Ese mínimo plazo se tomaron para resurgir la desconfianza social, la anarquización institucional y, sobre todo, el encono político. Los detalles de la semana son demasiado peatonales para recordarlos aquí. Las cuestiones de fondo se han concentrado, por ahora, en dos grupos.

Primero, hay un sector del país, con representación en el Parlamento, que ha dado por muerta la Constitución. No ahora, sino desde hace tiempo. En su opinión, todo el engranaje constitucional, y en especial las restricciones que atañen al Congreso, se oxidó y está en ruinas, desde las reglas de mayoría hasta el Tribunal Constitucional y, por lo tanto, es irrelevante saber si los proyectos que presentan los parlamentarios son inconstitucionales o no.

En el Congreso se trabaja sobre la base de que su mayoría es opositora, aunque a) la elección presidencial expresó otra mayoría, y b) aún no se divise cómo podría la mayoría parlamentaria convertirse en sustento de una nueva gobernabilidad. Pero dentro de esa mayoría, suele resultar más clamorosa la que apunta a sobrepasar la Constitución de facto y en nombre de causas múltiples. No es muy normal, pero desde hace tiempo es parte del clima anómico del país. El caso es que ahora esas iniciativas desbordan, de modo objetivo, el acuerdo económico-social, que justamente es una definición de marcos y proyectos. Las rarezas son a) que algunas de esas iniciativas vengan de los partidos que firmaron el acuerdo, y b) que haya también unas apoyadas por miembros de los partidos de gobierno.

Sin mirar el manual de la prudencia, el Presidente Piñera decidió replicar a eso con una comisión especial para estudiar las inconstitucionalidades que se presentan con creciente frecuencia, como si los parlamentarios fuesen inconscientes de sus acciones. El anuncio es una injerencia en otro poder del Estado, aunque no muy distinta de las que el Presidente Aylwin emprendió contra la Corte Suprema en los años 90. El desafío de Piñera lo suma a una antigua corriente del contraparlamentarismo que expresó mejor que nadie Arturo Alessandri Palma, y después su hijo Jorge. Pero esa es otra historia.

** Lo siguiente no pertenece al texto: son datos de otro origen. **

(** The outer loop: the slots it adds are built for probes in
    increasing order, all free business slots on the grid, on the
    candidate days; no free slot up to a collected one is left out, and
    a scan that ends below the limit leaves out no free slot of its
    candidate days. *)
Lemma scan_days_full fuel :
  forall limit probe out days w out' w',
  wf_datetime probe -> on_grid probe ->
  scan_days fuel limit probe out days w = (Ret out', w') ->
  exists new ps hi,
    out' = out ++ new /\ Forall2 probe_of new ps /\
    scanned (calendar w) (tzinfo probe) (to_us probe) hi ps /\
    Forall (fun p => ordinal p ∈
                       candidate_days (Z.to_nat (8 - days)) (ordinal probe))
           ps /\
    Z.of_nat (length out') <= Z.max (Z.of_nat (length out)) limit /\
    (limit <= Z.of_nat (length out) -> ps = []) /\
    (forall q, q ∈ ps ->
       covered (calendar w) (tzinfo probe) (to_us probe) (to_us q + 1) ps) /\
    (Z.of_nat (length out') < limit ->
     forall p, wf_datetime p -> on_grid p -> tzinfo p = tzinfo probe ->
       to_us probe <= to_us p ->
       ordinal p ∈ candidate_days (Z.to_nat (8 - days)) (ordinal probe) ->
       free_on (calendar w) p = true -> p ∈ ps) /\
    calendar w' = calendar w.
Proof.
  assert (Hstop : forall limit probe out days (w : world),
    (Z.of_nat (length out) <? limit) && (days <? 8) = false ->
    exists new ps hi,
      out = out ++ new /\ Forall2 probe_of new ps /\
      scanned (calendar w) (tzinfo probe) (to_us probe) hi ps /\
      Forall (fun p => ordinal p ∈
                candidate_days (Z.to_nat (8 - days)) (ordinal probe)) ps /\
      Z.of_nat (length out) <= Z.max (Z.of_nat (length out)) limit /\
      (limit <= Z.of_nat (length out) -> ps = []) /\
      (forall q, q ∈ ps ->
         covered (calendar w) (tzinfo probe) (to_us probe) (to_us q + 1) ps) /\
      (Z.of_nat (length out) < limit ->
       forall p, wf_datetime p -> on_grid p -> tzinfo p = tzinfo probe ->
         to_us probe <= to_us p ->
         ordinal p ∈ candidate_days (Z.to_nat (8 - days)) (ordinal probe) ->
         free_on (calendar w) p = true -> p ∈ ps) /\
      calendar w = calendar w).
  { intros limit probe out days w C. exists [], [], (to_us probe).
    rewrite app_nil_r.
    split; [reflexivity |]. split; [constructor |].
    split; [apply scanned_nil |]. split; [constructor |].
    split; [lia |]. split; [reflexivity |].
    split; [intros q Hq; apply elem_of_nil in Hq; destruct Hq |].
    split; [| reflexivity].
    intros Hlt p _ _ _ _ Hord _.
    apply andb_false_iff in C as [C | C].
    - apply Z.ltb_ge in C. lia.
    - apply Z.ltb_ge in C.
      replace (Z.to_nat (8 - days)) with 0%nat in Hord by lia.
      apply elem_of_nil in Hord. destruct Hord. }
  induction fuel as [| fuel IH];
    intros limit probe out days w out' w' Hwf Hg H;
    cbn [scan_days] in H;
    destruct ((Z.of_nat (length out) <? limit) && (days <? 8)) eqn:C.
  - discriminate H.
  - inversion H; subst. apply Hstop. exact C.
  - apply andb_prop in C as [C1 C2].
    apply Z.ltb_lt in C1. apply Z.ltb_lt in C2.
    step_in H. destruct a as [p1 out1]. rename w0 into w1.
    apply scan_day_full in E; [| assumption | assumption].
    destruct E as (new1 & ps1 & Hout1 & Hf1 & Hsc1 & Hcov1 & Hde1 & Hfull1
                   & Hwf1 & Hg1 & Htz1 & Hle1 & Hend1 & Hlen1 & Hcal1).
    pose proof (wf_datetime_time _ Hwf) as Hwt.
    pose proof (wf_datetime_time _ Hwf1) as Hwt1.
    assert (Hday : forall p, wf_datetime p -> tzinfo p = tzinfo probe ->
              to_us probe <= to_us p ->
              utc_us p <= utc_us (replace_hour probe 18 0 0 0) + td_minutes 30 ->
              ordinal p = ordinal probe).
    { intros p Hwp Htp Hlo Hhi.
      pose proof (to_us_day_bounds p (wf_datetime_time _ Hwp)) as Hb.
      pose proof (to_us_day_bounds probe Hwt) as Hb0.
      unfold utc_us in Hhi. rewrite Htp in Hhi.
      cbn [tzinfo replace_hour] in Hhi.
      unfold to_us at 2 in Hhi. cbn [ordinal hour minute second microsecond
        replace_hour] in Hhi. unfold td_minutes in Hhi. lia. }
    assert (Ho1 : ordinal p1 = ordinal probe).
    { destruct Hend1 as [-> | Hend1]; [reflexivity |].
      apply Hday; assumption. }
    cbv zeta in H. rewrite (next_day_run p1 _ w1 Hwf1) in H.
    destruct (Z.leb_spec (skip_weekend_ordinal (ordinal p1 + 1)) max_ordinal)
      as [Hmax | Hmax]; [| discriminate H].
    set (next' := mkdt (skip_weekend_ordinal (ordinal p1 + 1)) 9 0 0 0
                    (tzinfo p1)) in H.
    pose proof (skip_weekend_ordinal_ge (ordinal p1 + 1)) as Hge1.
    assert (Hwn' : wf_datetime next').
    { destruct Hwf1 as (_ & _ & _ & _ & Ho).
      unfold wf_datetime, next'; simpl. lia. }
    apply IH in H; [| exact Hwn' | unfold on_grid; simpl; lia].
    destruct H as (new2 & ps2 & hi2 & Hout2 & Hf2 & Hsc2 & Hd2 & Hlen2
                   & Hnil2 & Hearly2 & Hfull2 & Hcal2).
    rewrite Hcal1 in Hsc2, Hearly2, Hfull2.
    cbn [tzinfo ordinal next'] in Hsc2, Hearly2, Hfull2, Hd2.
    rewrite Htz1 in Hsc2, Hearly2, Hfull2.
    assert (Hnext : to_us p1 <= to_us next').
    { pose proof (to_us_day_bounds p1 Hwt1) as Hb.
      unfold to_us at 2. cbn [ordinal hour minute second microsecond next'].
      lia. }
    assert (Hus : to_us next'
                  = (skip_weekend_ordinal (ordinal p1 + 1) * 24 + 9)
                    * 3600000000).
    { unfold to_us. cbn [ordinal hour minute second microsecond next']. lia. }
    (* a free slot at or after the end of the day scan is on a later
       candidate day *)
    assert (Hgap : Z.of_nat (length out1) < limit ->
              forall p, wf_datetime p -> tzinfo p = tzinfo probe ->
                to_us p1 <= to_us p -> free_on (calendar w) p = true ->
                to_us next' <= to_us p).
    { intros Hlt p Hwp Htp Hge Hfree.
      apply Hfull1 in Hlt.
      apply free_on_business, business_hours_inv in Hfree
        as (Hwd & Hhr & _).
      unfold utc_us in Hlt. rewrite Htz1 in Hlt.
      cbn [tzinfo replace_hour] in Hlt.
      unfold to_us at 1 in Hlt.
      cbn [ordinal hour minute second microsecond replace_hour] in Hlt.
      assert (Hop : ordinal p1 + 1 <= ordinal p).
      { rewrite Ho1. destruct Hwp as (_ & Hm & Hs & Hu & _).
        unfold to_us in Hge at 2. lia. }
      pose proof (skip_weekend_ordinal_least _ _ Hop Hwd) as Hsk.
      rewrite Hus. destruct Hwp as (_ & Hm & Hs & Hu & _). unfold to_us. lia. }
    assert (Hlen1' : length out' = (length out1 + length new2)%nat)
      by (rewrite Hout2; apply length_app).
    exists (new1 ++ new2), (ps1 ++ ps2), (Z.max (to_us p1) hi2).
    split; [rewrite Hout2, Hout1; symmetry; apply app_assoc |].
    split; [apply Forall2_app; assumption |].
    split.
    { apply (scanned_app _ _ _ (to_us p1)); [exact Hsc1 | | lia].
      eapply scanned_widen; [| | exact Hsc2]; lia. }
    split.
    { rewrite (candidate_days_step days _ C2). apply Forall_app. split.
      - destruct Hsc1 as [_ Hsc1].
        rewrite Forall_forall in Hsc1, Hde1. apply Forall_forall.
        intros p Hp. specialize (Hsc1 p Hp). specialize (Hde1 p Hp).
        destruct Hsc1 as (_ & Hwp & Htp & _ & Hlo & _).
        rewrite (Hday p Hwp Htp Hlo); [left |].
        unfold td_minutes. lia.
      - eapply Forall_impl; [exact Hd2 |]. cbn. intros p Hp. right.
        unfold next_weekday. rewrite <- Ho1. exact Hp. }
    split; [lia |].
    split; [intros Hge; lia |].
    split.
    { intros q Hq p Hwp Hgp Htp Hr Hfree.
      apply elem_of_app.
      destruct (Z.lt_ge_cases (to_us p) (to_us p1)) as [Hlt | Hge];
        [left; apply Hcov1; try assumption; lia |].
      apply elem_of_app in Hq as [Hq | Hq].
      - destruct Hsc1 as [_ Hsc1]. rewrite Forall_forall in Hsc1.
        specialize (Hsc1 q Hq). lia.
      - right.
        assert (Hlt1 : Z.of_nat (length out1) < limit).
        { destruct (Z.lt_ge_cases (Z.of_nat (length out1)) limit)
            as [Hl | Hl]; [exact Hl |].
          rewrite (Hnil2 Hl) in Hq. apply elem_of_nil in Hq. destruct Hq. }
        apply (Hearly2 q Hq); try assumption.
        pose proof (Hgap Hlt1 p Hwp Htp Hge Hfree). lia. }
    split; [| congruence].
    intros Hlt p Hwp Hgp Htp Hlo Hord Hfree.
    assert (Hlt1 : Z.of_nat (length out1) < limit) by lia.
    apply elem_of_app.
    destruct (Z.lt_ge_cases (to_us p) (to_us p1)) as [Hlt' | Hge];
      [left; apply Hcov1; try assumption; lia |].
    right.
    pose proof (Hgap Hlt1 p Hwp Htp Hge Hfree) as Hp.
    rewrite (candidate_days_step days _ C2) in Hord.
    apply elem_of_cons in Hord as [Hord | Hord].
    + pose proof (to_us_day_bounds p (wf_datetime_time _ Hwp)) as Hb.
      rewrite Hus in Hp. lia.
    + apply Hfull2; try assumption.
      unfold next_weekday in Hord. rewrite Ho1. exact Hord.
  - inversion H; subst. apply Hstop. exact C.
Qed.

El hecho es que las relaciones entre el Ejecutivo y el Legislativo han sufrido otra erosión, acaso la peor en los últimos 30 años, y en el peor momento de la crisis.

El segundo grupo de problemas lo plantea otro sector -superpuesto con el anterior, pero no igual- que da por muerto al gobierno. Este espacio epistémico nació después del 18-O y llegó hasta marzo, cuando un senador propuso el cogobierno del Congreso con el Presidente (más o menos en ese orden): un trueque de mayorías. Mucha gente de este sector actúa como si Piñera hubiese sido defenestrado, antes por las movilizaciones y ahora por el Covid-19. Un excandidato propuso hasta una cohabitación à la française del Presidente con algún dirigente opositor. Nadie ha explicado cómo y quién se hace cargo de esas responsabilidades, y con qué tipo de legitimidad.

Por un momento pareció, cuando la alarma sanitaria se vino encima, que las fuerzas políticas enderezarían las instituciones -incluyendo al gobierno- para hacer frente a la emergencia. Pero ese eje ha sufrido una torsión durante junio y el Covid-19 se ha convertido también en una pieza de crispación política, como si los contagios, el hastío del confinamiento y el alza del desempleo se hubiesen transferido por ósmosis al ánimo de los dirigentes.

Parecía lógico que después del acuerdo económico-social viniera alguno, por ejemplo, respecto de cómo y cuándo avanzar hacia el desconfinamiento para aliviar el estrangulamiento de los empleos y la producción. Es lo que ha sucedido en otros países.

Pero en el Chile de esta semana, donde cada uno tiene su propio afán, no hay ni humo de eso.